Services are at a tipping point from austerity

Kathy Evans
Tuesday, October 31, 2017

Over recent months there has been a big head of steam building to put pressure on the government to tackle the children's services funding crisis in the next Budget.

The Local Government Association (LGA) has been publicly decrying a £2bn funding gap; children's services leaders have spoken out forcefully about the role of child poverty in the rising levels of need; the Disabled Children's Partnership has been campaigning on the largely invisible crisis facing services and support for disabled children and their families; and at Children England we've been calling for a Children Act funding formula to avert the dire 2020 cliff-edge for council finances. But whatever our particular asks, all sector voices have shared a common core message - money matters and there's just not enough of it. In the words of the LGA: "We cannot carry on like this."

Children's minister Robert Goodwill said again at the National Children and Adults Services conference in Bournemouth that he is still very much in listening mode. Unfortunately, his answer on this topic is that he won't ask the Treasury for any more funding until he feels councils are spending their existing funds better. It's a familiar trope that we've heard regularly throughout the last seven years, and not only from political leaders but quite a few of our own sector leaders too. The argument goes along these lines: the problem isn't austerity or Whitehall cuts (about which we should stop our futile complaining or campaigning), it's all down to inefficient councils who don't know how to spend their money more effectively on what works better. Some councils have managed, so why can't all of them? Why "reward" poor performance?
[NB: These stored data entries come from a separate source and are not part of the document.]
(** X4.  With dropout inactive and a positive [head_dim], [context_weight]
    on logits [L x N x H x S] returns weights of that shape.  For a query
    position, utterance and head for which the additive mask holds numbers
    and [-inf]: when some key is not hidden, the weights are a probability
    distribution over the keys, every weight a number in [[0, 1]], zero on
    the keys hidden by the padding mask or by the additive mask, and their
    sum is one; when every key is hidden, every weight is NaN. *)
Theorem context_weight_rows_are_distributions
    (self : Impl.ApsMultiheadAttention.t) (logit value : rtensor)
    (key_padding_mask : option (tensor bool))
    (attn_mask : option (tensor Impl.score)) (L N H S_ D : nat) :
  Impl.dropout_inactive self ->
  (0 < Impl.ApsMultiheadAttention.head_dim self)%Z ->
  shape logit = [L; N; H; S_] -> well_formed logit ->
  shape value = [S_; N; H; D] ->
  match key_padding_mask with Some m => shape m = [N; S_] | None => True end ->
  match attn_mask with Some a => shape a = [L; S_] | None => True end ->
  exists context weight,
    Impl.ApsMultiheadAttention.context_weight drop self logit value
      key_padding_mask attn_mask = Ok (context, weight) /\
    shape context = [L; N; H; D] /\
    shape weight = [L; N; H; S_] /\
    forall l n h, (l < L)%nat -> (n < N)%nat -> (h < H)%nat ->
      Impl.additive attn_mask l S_ ->
      ((exists s, (s < S_)%nat /\ ~ Impl.hidden key_padding_mask attn_mask l n s) ->
       (forall s, (s < S_)%nat ->
          exists r, get (Impl.Num 0) weight [l; n; h; s] = Impl.Num r /\
                    0 <= r <= 1 /\
                    (Impl.hidden key_padding_mask attn_mask l n s -> r = 0)) /\
       Impl.Vsum (map (fun s => get (Impl.Num 0) weight [l; n; h; s]) (seq 0 S_))
       = Impl.Num 1) /\
      ((forall s, (s < S_)%nat -> Impl.hidden key_padding_mask attn_mask l n s) ->
       forall s, (s < S_)%nat -> get (Impl.Num 0) weight [l; n; h; s] = Impl.NaN).
Proof.
  intros Hdrop Hd Hs Hw Hv Hk Ha.
  destruct (context_weight_spec drop self logit value key_padding_mask attn_mask
              L N H S_ D Hdrop Hd Hs Hw Hv Hk Ha)
    as (c & w & Hcw & Hsc & _ & Hsw & Hrows).
  exists c, w. auto.
Qed.

(** X5.  A layer built with its bias and without dropout maps a query
    [L x N x E] and keys and values [S x N x E] (with [L] and [S] positive
    and masks of sizes [N x S] and [L x S]) to a context [L x N x E] and
    head-averaged weights [N x L x S].  For an utterance and a query
    position for which the additive mask holds numbers and [-inf]: when
    some key is not hidden, the weights are numbers in [[0, 1]], zero on the
    hidden keys, and their sum is one; when every key is hidden, as for an
    utterance that is all padding, every weight is NaN. *)
Theorem forward_with_bias_returns_distributions
    (embed_dim num_heads : nat) (self : Impl.ApsMultiheadAttention.t)
    (query key value : rtensor)
    (key_padding_mask : option (tensor bool))
    (attn_mask : option (tensor Impl.score)) (L N S_ : nat) :
  Impl.ApsMultiheadAttention.__init__ xavier_uniform_ linear_init
    (Z.of_nat embed_dim) (Z.of_nat num_heads) 0%float true = Ok self ->
  (0 < L)%nat -> (0 < S_)%nat ->
  shape query = [L; N; embed_dim] ->
  shape key = [S_; N; embed_dim] ->
  shape value = [S_; N; embed_dim] ->
  match key_padding_mask with Some m => shape m = [N; S_] | None => True end ->
  match attn_mask with Some a => shape a = [L; S_] | None => True end ->
  exists context weight,
    Impl.ApsMultiheadAttention.forward drop self query key value
      key_padding_mask attn_mask = Ok (context, weight) /\
    shape context = [L; N; embed_dim] /\
    shape weight = [N; L; S_] /\
    forall n l, (n < N)%nat -> (l < L)%nat ->
      Impl.additive attn_mask l S_ ->
      ((exists s, (s < S_)%nat /\ ~ Impl.hidden key_padding_mask attn_mask l n s) ->
       (forall s, (s < S_)%nat ->
          exists r, get (Impl.Num 0) weight [n; l; s] = Impl.Num r /\
                    0 <= r <= 1 /\
                    (Impl.hidden key_padding_mask attn_mask l n s -> r = 0)) /\
       Impl.Vsum (map (fun s => get (Impl.Num 0) weight [n; l; s]) (seq 0 S_))
       = Impl.Num 1) /\
      ((forall s, (s < S_)%nat -> Impl.hidden key_padding_mask attn_mask l n s) ->
       forall s, (s < S_)%nat -> get (Impl.Num 0) weight [n; l; s] = Impl.NaN).
Proof.
  intros Hinit HL HS Hq Hk Hv Hkm Ham.
  destruct (init_sized _ _ _ _ Hinit) as (D & Hsized & HE & Hbad & Hp).
  apply (forward_spec drop self embed_dim num_heads D Hsized); try assumption.
  split; [now rewrite Hp |]. left. now rewrite Hp.
Qed.

(** X6.  Self-attention under both masks, as [check_self_attn] sets it up:
    for utterances of lengths [lens] (each at least one, the longest of
    length [T]) the layer is given [padding_mask(lens)] and
    [prep_sub_mask(T)].  The weight a query position [l] of utterance [n]
    gives to a key position [s] is zero when [s] lies after [l] or beyond
    the length of the utterance, and the weights of every query position
    sum to one. *)
Theorem masked_self_attention_is_causal
    (embed_dim num_heads : nat) (self : Impl.ApsMultiheadAttention.t)
    (lens : list Z) (query key value : rtensor) (T : nat) :
  Impl.ApsMultiheadAttention.__init__ xavier_uniform_ linear_init
    (Z.of_nat embed_dim) (Z.of_nat num_heads) 0%float true = Ok self ->
  (0 < T)%nat -> (0 < embed_dim)%nat ->
  In (Z.of_nat T) lens ->
  Forall (fun v => 1 <= v <= Z.of_nat T)%Z lens ->
  shape query = [T; length lens; embed_dim] ->
  shape key = [T; length lens; embed_dim] ->
  shape value = [T; length lens; embed_dim] ->
  exists key_padding_mask attn_mask context weight,
    Impl.padding_mask (Tensor [length lens] lens) = Ok key_padding_mask /\
    Impl.prep_sub_mask (Z.of_nat T) = Ok attn_mask /\
    Impl.ApsMultiheadAttention.forward drop self query key value
      (Some key_padding_mask) (Some attn_mask) = Ok (context, weight) /\
    shape context = [T; length lens; embed_dim] /\
    shape weight = [length lens; T; T] /\
    forall n l, (n < length lens)%nat -> (l < T)%nat ->
      (forall s, (s < T)%nat ->
                 (l < s)%nat \/ (nth n lens 0 <= Z.of_nat s)%Z ->
                 get (Impl.Num 0) weight [n; l; s] = Impl.Num 0) /\
      Impl.Vsum (map (fun s => get (Impl.Num 0) weight [n; l; s]) (seq 0 T))
      = Impl.Num 1.
Proof.
  intros Hinit HT HE Hin Hlens Hq Hk Hv.
  destruct (padding_mask_entries lens (Z.of_nat T)) as (kpm & Hkpm & Hsk & Hgk);
    [exact Hin | | lia |].
  { eapply Forall_impl; [exact Hlens |]. cbn. intros; lia. }
  rewrite Nat2Z.id in Hsk, Hgk.
  destruct (prep_sub_mask_entries T) as (am & Ham & Hsa & Hga).
  destruct (init_sized _ _ _ _ Hinit) as (D & Hsized & _ & Hbad & Hp).
  assert (Hdrop : Impl.dropout_inactive self).
  { split; [now rewrite Hp |]. left. now rewrite Hp. }
  destruct (forward_spec drop self embed_dim num_heads D Hsized
              query key value (Some kpm) (Some am)
              T (length lens) T Hdrop HT HT HE Hq Hk Hv Hsk Hsa)
    as (c & w & Hf & Hsc & Hsw & Hrows).
  exists kpm, am, c, w. repeat (split; [assumption |]).
  intros n l Hn Hl.
  assert (Hadd : Impl.additive (Some am) l T).
  { intros s Hs. rewrite Hga by assumption. now destruct (decide _). }
  destruct (Hrows n l Hn Hl Hadd) as (Hsome & _).
  destruct Hsome as (Hnum & Hone).
  { exists 0%nat. split; [exact HT |].
    unfold Impl.hidden. rewrite Hgk, Hga by assumption.
    rewrite decide_False by lia.
    assert (Hnth : (1 <= nth n lens 0)%Z).
    { rewrite Forall_forall in Hlens.
      apply (Hlens (nth n lens 0%Z)), list_elem_of_In, nth_In. exact Hn. }
    intros [Hleb | Hneg]; [| discriminate Hneg].
    apply Z.leb_le in Hleb. lia. }
  split; [| exact Hone].
  intros s Hs Hcase. destruct (Hnum s Hs) as (r & -> & _ & Hz).
  f_equal. apply Hz.
  unfold Impl.hidden. destruct Hcase as [Hls | Hlen].
  - right. rewrite Hga by assumption. now rewrite decide_True.
  - left. rewrite Hgk by assumption. now apply Z.leb_le.
Qed.

End AttentionGuarantees.

Lemma padding_mask_marks_padding_witness :
  exists mask,
    Impl.padding_mask (Tensor.Tensor [2%nat] [2; 1]%Z) = Ok mask /\
    Tensor.shape mask = [2; 2]%nat /\
    Tensor.get false mask [1; 1]%nat = true.
Proof.
  destruct (padding_mask_marks_padding [2; 1]%Z 2%Z) as (mask & Hm & Hs & Hg).
  - now left.
  - repeat constructor; lia.
  - lia.
  - exists mask. split; [exact Hm |]. split; [exact Hs |].
    exact (Hg 1%nat 1%nat ltac:(simpl; lia) ltac:(simpl; lia)).
Defined.

Lemma context_weight_rows_are_distributions_witness :
  exists context weight,
    Impl.ApsMultiheadAttention.context_weight AttentionDemo.no_drop
      MaskedAttentionDemo.layer MaskedAttentionDemo.logit
      MaskedAttentionDemo.value (Some MaskedAttentionDemo.all_padding) None
    = Ok (context, weight) /\
    Tensor.shape weight = [2; 1; 1; 2]%nat /\
    Tensor.get (Impl.Num 0) weight [0; 0; 0; 0]%nat = Impl.NaN.
Proof.
  destruct (context_weight_rows_are_distributions AttentionDemo.no_drop
              MaskedAttentionDemo.layer MaskedAttentionDemo.logit
              MaskedAttentionDemo.value
              (Some MaskedAttentionDemo.all_padding) None
              2 1 1 2 2 (conj eq_refl (or_introl eq_refl)) eq_refl
              eq_refl eq_refl eq_refl eq_refl I)
    as (c & w & Hcw & _ & Hsw & Hrows).
  exists c, w. split; [exact Hcw |]. split; [exact Hsw |].
  destruct (Hrows 0%nat 0%nat 0%nat ltac:(lia) ltac:(lia) ltac:(lia) I) as (_ & Hnan).
  apply Hnan; [| lia].
  intros s Hs. left.
  assert (s = 0 \/ s = 1)%nat as [-> | ->] by lia; reflexivity.
Defined.

Lemma forward_with_bias_returns_distributions_witness :
  exists context weight,
    Impl.ApsMultiheadAttention.forward AttentionDemo.no_drop
      MaskedAttentionDemo.layer MaskedAttentionDemo.tokens
      MaskedAttentionDemo.tokens MaskedAttentionDemo.tokens None None
    = Ok (context, weight) /\
    Tensor.shape context = [2; 1; 2]%nat /\
    Tensor.shape weight = [1; 2; 2]%nat.
Proof.
  destruct (forward_with_bias_returns_distributions AttentionDemo.ones_init
              AttentionDemo.linear_ones AttentionDemo.no_drop 2 1
              MaskedAttentionDemo.layer MaskedAttentionDemo.tokens
              MaskedAttentionDemo.tokens MaskedAttentionDemo.tokens None None
              2 1 2 eq_refl ltac:(lia) ltac:(lia)
              eq_refl eq_refl eq_refl I I)
    as (c & w & Hf & Hsc & Hsw & _).
  exists c, w. split; [exact Hf |]. split; [exact Hsc | exact Hsw].
Defined.

Lemma masked_self_attention_is_causal_witness :
  exists weight,
    rbind (Impl.padding_mask (Tensor.Tensor [1%nat] [2%Z]))
      (fun key_padding_mask =>
         rbind (Impl.prep_sub_mask 2)
           (fun attn_mask =>
              rbind (Impl.ApsMultiheadAttention.forward AttentionDemo.no_drop
                       MaskedAttentionDemo.layer MaskedAttentionDemo.tokens
                       MaskedAttentionDemo.tokens MaskedAttentionDemo.tokens
                       (Some key_padding_mask) (Some attn_mask))
                (fun out => Ok (snd out))))
    = Ok weight /\
    Tensor.get (Impl.Num 0) weight [0; 0; 1]%nat = Impl.Num 0%R.
Proof.
  destruct (masked_self_attention_is_causal AttentionDemo.ones_init
              AttentionDemo.linear_ones AttentionDemo.no_drop 2 1
              MaskedAttentionDemo.layer [2%Z] MaskedAttentionDemo.tokens
              MaskedAttentionDemo.tokens MaskedAttentionDemo.tokens 2
              eq_refl ltac:(lia) ltac:(lia) ltac:(now left)
              ltac:(repeat constructor; lia) eq_refl eq_refl eq_refl)
    as (kpm & am & c & w & Hk & Ha & Hf & _ & _ & Hrows).
  exists w. split.
  - change (Z.of_nat 2) with 2%Z in Ha. cbn [length] in Hk.
    rewrite Hk. cbn [rbind]. rewrite Ha. cbn [rbind]. rewrite Hf. reflexivity.
  - destruct (Hrows 0%nat 0%nat ltac:(simpl; lia) ltac:(lia)) as (Hzero & _).
    apply Hzero; [lia | left; lia].
Defined.

(** ** aps/asr/enh/conv.py: what [TimeInvariantEnh.__init__] builds *)

Section EnhInitFacts.

Import Tensor.
Import Conv.

Variable new_Conv1d : Z -> Z -> Z -> Z -> result Conv1d.t.
Variable new_Linear : Z -> Z -> result Linear.t.
Variable new_BatchNorm2d : Z -> result BatchNorm2d.t.
Variable th_load : string -> result rtensor.
Variable init_melfilter : Z -> result rtensor.
Variable strided_view : list Z -> rtensor -> result rtensor.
Even if this may have sounded a reasonable challenge to council managers and children's services leaders back in 2010, the repetition of the same tired rhetoric seven years later, and more than 40 per cent cuts down the road, just won't wash any more. The idea that better children's service management is the solution to rising child protection referrals, hunger, evictions and homeless families, children's centre closures - and all of their "upstream" impacts on record numbers of children coming into care-only needs saying out loud to be shown as evasive and nonsensical.

It has taken seven years of valiantly managing cuts before children's service leaders reached a tipping point of collectively speaking out about funding. The significance of this tipping point seems to be lost on the minister - and whether that's down to his recent entry to the sector, or a dogmatic belief that it really is all a management problem, he has called it entirely wrong.

The worsening funding crisis for children cannot be "managed" away. It is not "poor performing" managers who will suffer the impact of Goodwill's refusal to ask for any more funds, any more than they will be "incentivised" to do better by getting no more funding. It is children and their families who will suffer the impact of his decision, too many of whom are paying the real price of austerity already.